If you’re looking for ASX growth shares you’ve come to the right place. Here’s why I think it’s worth looking at shares of EML Payments Ltd (ASX: EML), Altium Limited (ASX: ALU) and Kip McGrath Education Centres Limited (ASX: KME).
Why Buy ASX Growth Shares?
The Australian securities exchange (ASX) has shares for thousands of companies. The best kind of shares to buy are those that can pay some income back to their shareholders (known as dividends) and keep enough cash in the bank to fuel long-term growth. In accounting, we call the money left inside a business to fund growth the ‘retained earnings’.
When it comes to growth shares, I think investors must be prepared to encounter periods when things seem highly uncertain or scary. For example, it wouldn’t be surprising to witness shares of a proper growth company rise or fall by 10% in a single day due to just one piece of news.
Having said that, growth shares can be extremely rewarding for investors willing to take the extra risk required to own these shares for the long run (5+ years).
Without further ado, here are three ASX growth shares on my watchlist today.
1. EML Payments
EML Payments develops financial technology to provide solutions for payouts, gifts, incentives, rewards and supplier payments. The company specialises in issuing and managing mobile, virtual and physical cards to some of the largest corporate brands. In doing so, EML processes billions of payments each year and manages more than 1,400 programs across 23 countries in North America, Australia, Europe and the Middle East.
EML has been a standout performer on the ASX this year, up more than 140% since January. The company’s FY19 result released to the market in August was received positively by investors, which saw the share price jump 10% on the day. Investors were particularly pleased to see both revenue and EBITDA guidance soundly beaten as well as each of EML’s segments posting strong revenue growth.
Despite the big share price run-up this year, I believe EML has a promising runway for growth ahead of it, buoyed by strong customer retention rates, new offerings, optionality in the business and solid management with skin in the game.
2. Altium Limited
As I’ve previously written, Altium has been on my watchlist for quite some time now. Altium is an Australian multinational software business that was founded in 1985. Its software is focused on the design of printed circuit boards (PCBs), which are the little electronic pieces (usually green or blue) that sit inside everyday devices.
Last month, Altium reported an impressive round of FY19 results, showing increasing margins, a growing subscriber count and confirmation of its medium-term revenue guidance.
The ‘internet of things’ tailwinds and increase in market share will underpin Altium’s growth well into the future, whilst cloud-based platform Altium 365 (set to launch in November) will round out the company’s full range of products. However, the FY19 presentation showed what appeared to be a change in market share forecasts compared to those previously displayed in prior years. As Altium embarks on its ambitious vision of market dominance and industry transformation, market share and the competitive landscape will be crucial determining factors of success.
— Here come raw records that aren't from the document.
(* ===== verification/UploadDemo.v ===== *)
(** * A small concrete system for the witnesses of the upload workers

    One Velox delivery of the three bytes [abc], its upload job, leased by a
    worker; an account on YouTube and one on TikTok; collaborators that answer
    and nobody else at work. *)

From S2P Require Import Prelude Store GoError UploadWorld.
From S2P Require ExternalDeliveryModel Outbox PostReads UploadJobs PostStore PublishWorker MediaAssets YouTubeQueue YouTubeQuota.
From S2P Require DeliveryIntake ArtifactVerify Storage Sha256.
From Stdlib Require Import ZArith Lia.
Local Open Scope Z_scope.

Definition demo_env (t : Z) : Env := mkEnv t t (λ _, Fine) (λ _, false) (λ _, false) "asset-1".
Lemma demo_env_reliable t : reliable (demo_env t).
Proof. done. Qed.

Definition demo_spec (source : string) (targets : list Z) : UploadJobs.JobSpec :=
  UploadJobs.mkJobSpec 7 1 source "clip.mp4" None None "Title" "Caption" "" "" targets None None None 5 100 0.
(** The job as the pools see it: leased by [ingest-1], and with its asset by [publish-1]. *)
Definition demo_job (source : string) (targets : list Z) (owner : string) (asset : option string) :
    UploadJobs.UploadJob :=
  UploadJobs.mkUploadJob 1 (demo_spec source targets) UploadJobs.no_session
    (UploadJobs.mkJobLease (Some owner) (Some 900) (Some 100))
    (UploadJobs.mkJobStatus UploadJobs.UploadJobStatusLeased None None None)
    None asset 100 1 None 0 (Some 3) (Some 100).
Definition demo_delivery : ExternalDeliveryModel.ExternalDelivery :=
  ExternalDeliveryModel.mkExternalDelivery "sdel_1" "velox" "ext-1" "key-1" "dst_1" "art-1"
    (Sha256.sha256_hex "abc") 3 "video/mp4" None "" None None "downloading" "" (Some 1) None None None None None
    0 0 None None 0 None None 5.
Definition demo_dbs (job : UploadJobs.UploadJob) : Databases :=
  mkDatabases
    (DeliveryIntake.mkIntakeDB {["sdel_1" := demo_delivery]} (UploadJobs.mkJobDB {[1 := job]} 2) ∅ ∅ ∅)
    (MediaAssets.mkAssetDB ∅ {[1 := PostReads.mkWorkspace 1 "w" 7 0]} ∅) (PostStore.mkPostDB ∅ ∅ ∅ (Outbox.mkOutboxDB ∅ 1) 1 1) (YouTubeQueue.mkPubDB ∅ 1) ∅.
Definition demo_world (job : UploadJobs.UploadJob) : World := mkWorld (demo_dbs job) [].

Definition demo_source (name : string) : ArtifactSource (list Call) :=
  mkArtifactSource name (λ _ _, inr (Some (mkSourceMetadata 3 "video/mp4" "" "")))
    (λ _ _, inr (ArtifactVerify.mkBody [("abc", Some ArtifactVerify.io_EOF)] None)).
Definition demo_account (id : Z) (platform : string) : PublishWorker.PlatformAccount :=
  PublishWorker.mkPlatformAccount id platform "UC1" "active" None "" None.
Definition demo_accounts : gmap Z PublishWorker.PlatformAccount :=
  {[4 := demo_account 4 "youtube"; 2 := demo_account 2 "tiktok"]}.
(** [status] answers the PUT, [video] the upload to YouTube. *)
Definition demo_deps (status : Z) (video : GoErr + string) : Deps := {|
  sources := {["velox_artifact" := demo_source "velox_artifact";
               "authenticated_drive" := demo_source "authenticated_drive"]};
  delivery_verifier := true;
  storage := Storage.local_minio;
  query_order := ["X-Amz-Algorithm"; "X-Amz-Credential"; "X-Amz-Date"; "X-Amz-Expires"; "X-Amz-SignedHeaders"];
  uuid_in := λ s, if bool_decide (s = "") then None else Some s;
  random := λ h, repeat (Z.of_nat (length h)) 16;
  new_request := λ _, None;
  put_object := λ _ _ _, ([ArtifactVerify.UseRead 8; ArtifactVerify.UseRead 8], inr status);
  head_object := λ _ _ _, inr (200, "video/mp4", 3);
  prober := None;
  retention_days := 0;
  yt_store := true;
  delivery_posts := true;
  find_account := λ _ id, inr (demo_accounts !! id);
  find_accounts := λ _ _, inr demo_accounts;
  json_publish_snapshots := λ _, None;
  capability := λ p, if bool_decide (p = "youtube") then Some (true, true, true) else None;
  vault_renew := λ _ _ _, inr "token";
  validate_binding := λ _ _ _, None;
  mark_reauth := λ _ _, None;
  resolver := true;
  quota := None;
  quotaDayKey := YouTubeQuota.day_of;
  next_midnight := YouTubeQuota.midnight_after;
  insert_video := λ _ _ _ _, video;
  cancelled := λ _, None;
  meanwhile := λ _ d, d
|}.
In any case, Altium ticks a lot of the boxes I look for in a potential investment by way of competitive advantages, sticky revenue and management quality to name a few. Valuation is the main sticking point, with a lot of the company’s growth already seemingly priced in.
3. Kip McGrath Education Centres
Founded in 1976, Kip McGrath Education Centres (KMEC) has been helping primary and secondary school children over the world to improve or extend their learning. Kip McGrath have over 560 centres that provide 1.3 million lessons a year to a total of 40,000 students in 14 countries worldwide.
The company is led by Storm McGrath, son of co-founder Kip McGrath who retired from his role as Chairman last month. Notably, Kip has a significant ~35% stake in the company. This is pleasing as family run companies with members who still own a significant position in business have a greater incentive to maximise long-term shareholder value. Not only is their own wealth at stake, but also an emotional commitment for their company to succeed.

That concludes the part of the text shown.